I’ve learnt to wear shorts in preparation now. This means more stares through the queues at entry, through check in, and all the way till security. At first request, I take off the leg in public and obstinately stand on the other leg as it goes through the scanner, declining a chair. It’s my form of protest, but I’m fairly sure nobody gets it. I still get pitiful glances at every stage, but my savage glares in return are the kind of thing that probably makes atheists turn to higher powers for help.

I don’t mean to vent at random airline passengers who are more or less sympathetic bystanders, but there are always people who call me an “attention seeker” and a “cry baby”, in addition to those who give me a rap on the knuckles for expecting “special” treatment. I have gone hoarse repeating this, and I’ll say it a million times more – I do not think I am above security checks. I also understand that I come with a whole different set of potential security risks that “normal” people might not. But when provisions for amputees wearing prosthetic limbs do exist, can we please, pretty please, just fucking use them? And would it be too much for the airport gods to invest in a civilised full-body scanner instead of the endless fucking re-carpeting?

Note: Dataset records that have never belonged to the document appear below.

(** The part after the [realloc]: [a] is the grown array of [p], [b] the array of [q]. *)
Lemma append_move p q a b sp sq ed eq rest rest' t (m : cmem key_obj) :
  let L := a :: p :: q :: b :: locs_of ed ++ locs_of eq in
  owns L m ->
  live m !! p = Some (CStruct (OPage sp)) -> live m !! q = Some (CStruct (OPage sq)) ->
  ps_listed sp = length ed ->
  live m !! a = Some (CStruct (OEntries (ed ++ rest))) ->
  live m !! b = Some (CStruct (OEntries (eq ++ rest'))) ->
  (length ed + length eq <= length (ed ++ rest))%nat ->
  cwp (let need := (ps_listed sp + length eq)%nat in
       modify_page (Some p) (set_entries (Some a)) ;!
       let! from := load_entries (Some b) in
       let! to := load_entries (Some a) in
       if ((length eq <=? length from) && (need <=? length to))%nat then
         store (Some a) (CStruct (OEntries
           (take (ps_listed sp) to ++ take (length eq) from ++ drop need to))) ;!
         modify_page (Some p) (set_listed need) ;!
         free (Some b) ;!
         modify_page (Some q) (set_entries None) ;!
         modify_page (Some q) (set_listed 0) ;!
         cret true
       else undefined)%cmem
    (fun ok t' m' => ok = true /\ t' = t /\
       step L m ((p :: a :: locs_of ed ++ locs_of eq) ++ [q]) m' /\
       live m' !! p = Some (CStruct (OPage
         (set_listed (length ed + length eq) (set_entries (Some a) sp)))) /\
       live m' !! q = Some (CStruct (OPage (set_listed 0 (set_entries None sq)))) /\
       (exists r, live m' !! a = Some (CStruct (OEntries ((ed ++ eq) ++ r)))) /\
       forall x, x ∈ locs_of ed ++ locs_of eq -> live m' !! x = live m !! x) t m.
Proof.
  intros L O Ep Eq Lp Ea Eb' Hlen. pose proof O as [N _].
  unfold L in N. rewrite !NoDup_cons in N. destruct N as (Na & Np & Nq & Nb & _).
  rewrite Lp. cbv zeta. apply cwp_bind.
  eapply cwp_mono; [eapply (modify_page_spec p _ _ L); [exact Ep|done|set_solver]|].
  intros _ t1 m1 (-> & S1 & E1 & X1).
  apply cwp_bind. eapply cwp_load_entries; [rewrite X1 by set_solver; exact Eb'|].
  apply cwp_bind. eapply cwp_load_entries; [rewrite X1 by set_solver; exact Ea|].
  rewrite length_app at 1.
  destruct (Nat.leb_spec (length eq) (length eq + length rest')); [|lia].
  destruct (Nat.leb_spec (length ed + length eq) (length (ed ++ rest))); [|lia]. cbn [andb].
  rewrite !take_app_length.
  apply cwp_bind. eapply cwp_store; [rewrite X1 by set_solver; exact Ea|]. set (m2 := with_live _ m1).
  assert (step L m1 L m2) as S2 by (apply step_store; [apply S1|set_solver]).
  assert (forall x, x <> a -> live m2 !! x = live m1 !! x) as X2
    by (intros x Hx; by apply lookup_insert_ne).
  apply cwp_bind. eapply cwp_mono.
  { eapply (modify_page_spec p _ _ L); [rewrite X2 by set_solver; exact E1|apply S2|set_solver]. }
  intros _ t3 m3 (-> & S3 & E3 & X3).
  set (L' := a :: p :: q :: locs_of ed ++ locs_of eq).
  assert (L ≡ₚ option_list (Some b) ++ L') as HL by (unfold L, L'; cbn; solve_Permutation).
  apply cwp_bind. eapply cwp_mono; [apply (free_part _ L'); rewrite <- HL; apply S3|].
  intros _ t4 m4 (-> & S4 & X4). rewrite <- HL in S4.
  apply cwp_bind. eapply cwp_mono.
  { eapply (modify_page_spec q _ _ L'); [|apply S4|unfold L'; set_solver].
    rewrite X4 by (unfold L'; set_solver). rewrite X3, X2, X1 by set_solver. exact Eq. }
  intros _ t5 m5 (-> & S5 & E5 & X5).
  apply cwp_bind. eapply cwp_mono; [eapply (modify_page_spec q _ _ L'); [exact E5|apply S5|unfold L'; set_solver]|].
  intros _ t6 m6 (-> & S6 & E6 & X6). cbn.
  split; [done|]. split; [done|].
  split.
  { replace (p :: a :: (locs_of ed ++ locs_of eq) ++ [q]) with ((p :: a :: locs_of ed ++ locs_of eq) ++ [q]) by done.
    assert ((p :: a :: locs_of ed ++ locs_of eq) ++ [q] ≡ₚ L') as -> by (unfold L'; solve_Permutation).
    eauto 8 using step_trans. }
  split; [rewrite X6, X5, X4, E3 by (unfold L'; set_solver); done|].
  split; [exact E6|]. split.
  - eexists. rewrite X6, X5, X4, X3 by (unfold L'; set_solver). unfold m2. cbn.
    rewrite lookup_insert_eq, <- app_assoc. done.
  - intros x Hx. rewrite X6, X5, X4, X3, X2, X1; try done; unfold L'; set_solver.
Qed.
Lemma map_406_refines {A B} rc what (Post : A -> B -> list positive -> cmem key_obj -> Prop) w m :
  refines (of_m (Keymgmt.map_406_not_found rc what)) (Keymgmt.map_406_not_found rc what) Post [] w m.
Proof.
  unfold Keymgmt.map_406_not_found.
  unfold refines, of_m. unfold bind at 1 3. cbn.
  destruct (negb _ || _); [apply (refines_throw rc Post w m)|apply (fail_refines _ _ _ _ Post w m)].
Qed.

Lemma ehem_key_get_refines kid out w m :
  refines (ehem_key_get kid out) (Keymgmt.ehem_key_get kid out) details_post [] w m.
Proof.
  unfold ehem_key_get, Keymgmt.ehem_key_get. destruct kid as [kid|], out; try apply refines_throw.
  apply then_refines. intros _ w1 m1. apply then_refines. intros _ w2 m2. cbv zeta.
  apply then_refines. intros [root|rc] w3 m3; [apply parse_key_details_refines|].
  apply map_406_refines.
Qed.

Lemma page_release p pg L t (m : cmem key_obj) :
  page_at (live m) p pg L -> owns L m ->
  cwp (ehem_key_page_free p) (fun _ t' m' => t' = t /\ step L m [] m') t m.
Proof.
  intros H O. eapply cwp_mono; [apply (page_free_at _ _ _ [] _ _ H); by rewrite app_nil_r|].
  intros _ t' m' (-> & S1 & _). by rewrite app_nil_r in S1.
Qed.

Lemma details_release p kd L t (m : cmem key_obj) :
  details_at (live m) p kd L -> owns L m ->
  cwp (ehem_key_details_free p) (fun _ t' m' => t' = t /\ step L m [] m') t m.
Proof.
  intros (q & d & -> & Eq & _ & _ & _ & _ & _ & ->) O.
  eapply cwp_mono; [apply (details_free_spec q d [] _ _ Eq); by rewrite app_nil_r|].
  intros _ t' m' (-> & S1 & _). by rewrite app_nil_r in S1.
Qed.

Lemma details_frame h h' p kd L :
  (forall x, x ∈ L -> h' !! x = h !! x) -> details_at h p kd L -> details_at h' p kd L.
Proof.
  intros Hx (q & d & -> & Eq & T & B1 & B2 & B3 & U & ->). unfold details_locs in Hx.
  exists q, d. split; [done|]. split; [by rewrite Hx by set_solver|].
  split; [eapply text_at_frame; [|exact T]; intros; apply Hx; set_solver|].
  split; [eapply blob_at_frame; [|exact B1]; intros; apply Hx; set_solver|].
  split; [eapply blob_at_frame; [|exact B2]; intros; apply Hx; set_solver|].
  split; [eapply blob_at_frame; [|exact B3]; intros; apply Hx; set_solver|done].
Qed.

(** C14: every key operation that returns an allocated result — one page of the
    repository, the walk over all of it, one page of a search, the whole search, the
    details of one key — runs in memory without undefined behaviour whatever the
    device answers, the allocator refuses and memory holds, and ends with the world
    and the outcome of its description by values.  A failure, also in the middle of a
    walk, leaves the live memory as it was.  A success changes nothing but the new
    blocks that represent the result, from the page down to every string, and the
    release function frees exactly those, at any later time. *)
Theorem key_results_in_memory fuel offset limit pat mode kid out :
  0 <= b_len pat ->
  result_in_memory any (ehem_key_list offset limit out)
    (Keymgmt.ehem_key_list offset limit out) page_at ehem_key_page_free /\
  result_in_memory any (ehem_key_list_all fuel out)
    (Keymgmt.ehem_key_list_all fuel out) page_at ehem_key_page_free /\
  result_in_memory any (ehem_key_search pat mode offset limit out)
    (Keymgmt.ehem_key_search pat mode offset limit out) page_at ehem_key_page_free /\
  result_in_memory any (ehem_key_search_all fuel pat mode out)
    (Keymgmt.ehem_key_search_all fuel pat mode out) page_at ehem_key_page_free /\
  result_in_memory any (ehem_key_get kid out)
    (Keymgmt.ehem_key_get kid out) details_at ehem_key_details_free.
Proof.
  intros Hp. split; [|split; [|split; [|split]]]; apply result_from_refines;
    try (intros; by eapply page_release); try (intros; by eapply page_frame);
    try (intros; by eapply details_release); try (intros; by eapply details_frame).
  - intros w m. apply ehem_key_list_refines.
  - intros w m. apply ehem_key_list_all_refines.
  - intros w m. by apply ehem_key_search_refines.
  - intros w m. by apply ehem_key_search_all_refines.
  - intros w m. apply ehem_key_get_refines.
Qed.
End Refine.

(** ** The walk over two pages, with an allocator that refuses request [bad] *)

Definition dirty_entries : IndeterminateEntries :=
  {| junk_entries n := repeat {| es_kid := Some 1%positive; es_type := None; es_label := None;
                                 es_descr := None; es_descr_len := 9; es_created := 1;
                                 es_updated := 2 |} n;
     length_junk_entries n := repeat_length _ n |}.

Definition walk_platform (bad : nat) : Platform :=
  platform_with (fake_platform KeymgmtProps.list_table) (fun n => negb (n =? bad)%nat)
    (@p_kdf_pbkdf2_sha256 (fake_platform [])).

Public infrastructure in India, is geared to be most comfortable for the young, heterosexual, able-bodied, middle/upper class, male adult. Cross off any one of those adjectives, and you have a bit of a problem. Cross out more, and even the simplest of procedures become Hercluean tasks with a nice side helping of trauma. Right now, this is not a great country to be any kind of disabled.

Until that changes, I leave little notes to the CISF (in one of their flowery pink complaint books that I’ve come to regard fondly): Dear CISF, as much as I would like it to be, stripping down in a dusty room in front of a bulky security guard is not my idea of vacay action. Even a lingering touch on my butt is preferable to that. 


Antara Telang is the Content Director at LaughGuru, an e-learning platform for kids.